Die Konfrontation mit traumatischem Erinnerungsmaterial sowie assoziierten Reizen wie Triggern in sensu und in vivo kann als der empirisch am besten belegte Wirkfaktor in der Behandlung von Traumafolgestörungen angesehen werden. Das gemeinsame Ziel besteht aus folgenden Aspekten:

a)Abbau von Vermeidungsverhalten

b)Bewältigung von Ängsten und Belastungsreaktionen

c)leichtere Bearbeitung von Wahrnehmungsverzerrungen

d)leichtere Bearbeitung dysfunktionaler Kognitionen (Bewertungen, Überzeugungen und Einstellungen)

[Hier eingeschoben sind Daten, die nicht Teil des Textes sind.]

Lemma resizeScale_Qmin (o : Options) (ms ml width height : Z) :
  (maxShortSide o == inject_Z ms)%Q ->
  (maxLongSide o == inject_Z ml)%Q ->
  (resizeScale o width height
   == Qmin (inject_Z ms / inject_Z (Z.min width height))
           (inject_Z ml / inject_Z (Z.max width height)))%Q.
Proof.
  intros Hms Hml. unfold resizeScale.
  rewrite shortSideOf_min, longSideOf_max.
  assert (Ea : (maxShortSide o / inject_Z (Z.min width height)
                == inject_Z ms / inject_Z (Z.min width height))%Q)
    by now rewrite Hms.
  assert (Eb : (maxLongSide o / inject_Z (Z.max width height)
                == inject_Z ml / inject_Z (Z.max width height))%Q)
    by now rewrite Hml.
  rewrite <- Ea, <- Eb.
  set (a := (maxShortSide o / inject_Z (Z.min width height))%Q).
  set (b := (maxLongSide o / inject_Z (Z.max width height))%Q).
  unfold JS.Math_min. destruct (Qle_bool a b) eqn:E.
  - apply Qle_bool_iff in E. symmetry. now apply Q.min_l.
  - symmetry. apply Q.min_r. apply Qlt_le_weak. apply gt_true.
    unfold JS.gt. now rewrite E.
Qed.
(* ------------------------------------------------------------------ *)
(** ** The prefix fragment *)

(** The scenario of the spec: five rows, a filter and a descending order,
    [limit = 1] and [offset = 1]. The SQL carries no limit or offset, and
    the answer is the second row of the ordered sequence ([/d]), not of
    the table order ([/b]). *)
Example Query_deferred_window :
  let by_key_desc : Order := fun a b =>
    if String.ltb (e_Key b) (e_Key a) then (-1)%Z
    else if String.eqb (e_Key a) (e_Key b) then 0%Z else 1%Z in
  let q := {| Prefix := ""; Filters := [fun _ => true]; Orders := [by_key_desc];
              Limit := 1; Offset := 1; KeysOnly := true; ReturnsSizes := false |} in
  let run : Executor := fun sql =>
    if String.eqb sql "SELECT key, data FROM blocks" then
      inl (map (fun k => ScanRow k []) ["/a"; "/b"; "/c"; "/d"; "/e"])
    else inr (ErrDb "unexpected statement") in
  QueryWithParams_sql (Sqlite.NewQueries "blocks") q = "SELECT key, data FROM blocks"
  /\ Datastore_Query run (Sqlite.NewQueries "blocks") q
     = inl [{| r_Entry := {| e_Key := "/d"; e_Value := []; e_Size := 0 |}; r_Error := None |}].
Proof. split; reflexivity. Qed.

Lemma sprintf_prefixQuery (d : Dialect) (tbl x : string) :
  sprintf (prefixQuery (dialect_queries d tbl)) [FStr x] = prefix_fragment d x.
Proof. destruct d; reflexivity. Qed.

Lemma QueryWithParams_sql_no_limit (qs : Queries) (q : Query) :
  QueryWithParams_sql qs (set_limit_offset q 0 0) =
  queryQuery qs
  ++ (if prefix_is_root q then "" else sprintf (prefixQuery qs) [FStr (NewKey (Prefix q) ++ "/")]).
Proof.
  unfold QueryWithParams_sql, prefix_is_root; simpl.
  destruct (String.eqb (Prefix q) "") eqn:He; simpl;
    [| destruct (String.eqb (NewKey (Prefix q)) "/") eqn:Hr; simpl];
    destruct (no_naive _); rewrite ?string_app_empty_r; reflexivity.
Qed.

Lemma eqb_ascii_dec (x c : ascii) :
  Ascii.eqb x c = (if ascii_dec c x then true else false).
Proof.
  destruct (ascii_dec c x) as [->|Hne]; [apply Ascii.eqb_refl|].
  apply Ascii.eqb_neq; congruence.
Qed.

Lemma no_char_in_app (bad : list ascii) (a b : string) :
  no_char_in bad (a ++ b) = no_char_in bad a && no_char_in bad b.
Proof.
  induction a as [|c a IH]; simpl; [reflexivity|].
  rewrite IH, andb_assoc; reflexivity.
Qed.

Lemma like_match_any (s : string) : like_match "%" s = true.
Proof. induction s as [|c s IH]; simpl in *; [reflexivity | exact IH]. Qed.

Lemma like_match_literal (y key : string) :
  no_char_in ["%"; "_"; "\"; "'"]%char y = true ->
  like_match (y ++ "%") key = String.prefix y key.
Proof.
  revert key; induction y as [|c y IH]; intros key Hy.
  - cbn [String.append]; rewrite like_match_any; destruct key; reflexivity.
  - simpl in Hy; apply andb_prop in Hy as [Hc Hy].
    destruct (Ascii.eqb c "%") eqn:E1; [discriminate|].
    destruct (Ascii.eqb c "_") eqn:E2; [discriminate|].
    destruct (Ascii.eqb c "\") eqn:E3; [discriminate|].
    simpl; rewrite E1, E2, E3.
    destruct key as [|x key]; [reflexivity|].
    cbn [String.prefix]; rewrite eqb_ascii_dec; destruct (ascii_dec c x); simpl; [apply IH; exact Hy | reflexivity].
Qed.

Lemma glob_go_any (n : nat) (s : string) : 2 <= n -> glob_go n "*" s = true.
Proof.
  intros Hn; destruct n as [|[|n]]; try lia.
  induction s as [|c s IH]; simpl in *; [reflexivity | exact IH].
Qed.

Lemma glob_go_literal (y key : string) (n : nat) :
  no_char_in ["*"; "?"; "["; "'"]%char y = true ->
  (String.length y + 2 <= n)%nat ->
  glob_go n (y ++ "*") key = String.prefix y key.
Proof.
  revert key n; induction y as [|c y IH]; intros key n Hy Hn.
  - cbn [String.append]; rewrite glob_go_any by (simpl in Hn; lia); destruct key; reflexivity.
  - simpl in Hy; apply andb_prop in Hy as [Hc Hy].
    destruct (Ascii.eqb c "*") eqn:E1; [discriminate|].
    destruct (Ascii.eqb c "?") eqn:E2; [discriminate|].
    destruct (Ascii.eqb c "[") eqn:E3; [discriminate|].
    destruct n as [|n]; [simpl in Hn; lia|].
    simpl; rewrite E1, E2, E3.
    destruct key as [|x key]; [reflexivity|].
    cbn [String.prefix]; rewrite eqb_ascii_dec; destruct (ascii_dec c x); simpl;
      [apply IH; [exact Hy | simpl in Hn; lia] | reflexivity].
Qed.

e)Auflösung von Chronifizierungsprozessen

f)Ermöglichung von Selbstwirksamkeitserfahrungen.

Die Konfrontation kann sich mehr auf die Habituation oder mehr auf kognitive Neubewertungen konzentrieren.

Die Stärke der Fokussierung auf die fünf in Abschnitt 2.6.2 genannten Behandlungsstrategien liegt darin, der Komplexität von Traumafolgestörungen gerecht zu werden, der mithilfe einer Vielfalt von Behandlungsansätzen sowie der Nutzung verschiedener Behandlungswege begegnet wird. Die Vielfalt an Strategien ließe sich auch in anderer Form systematisieren und filtern. Die hohe therapiepraktische Relevanz liegt in der Integration verschiedener Strategien. Beispielsweise besteht eine traumatherapeutische Behandlung nicht nur aus Expositionen. Die bescheinigte hohe Wirksamkeit der Exposition, die derzeit unanfechtbar scheint, bedeutet nicht, dass Traumatherapie gleich Exposition ist bzw. eine Traumatherapie auf Exposition reduziert wird. Der Gegenwartsbezug stellt eine Voraussetzung für das Gelingen einer Exposition dar. Ist dieser nicht gegeben oder fraglich, dann stellt die therapeutische Arbeit zur Erhöhung des Gegenwartsbezuges einen wichtigen Teil der Behandlung dar. In diesem Sinne ließen sich nun die unterschiedlichen Strategien innerhalb einer Behandlung gewichten. Fasst man die derzeitigen Erkenntnisse zusammen, scheint eine fundierte und wirksame Traumabehandlung nicht ohne eine Konfrontation mit dem traumatischen Material auszukommen. Dieser Punkt erinnert wiederum an ein weiteres, von Grawe formuliertes allgemeines Wirkprinzip von Psychotherapie: die Problemaktualisierung.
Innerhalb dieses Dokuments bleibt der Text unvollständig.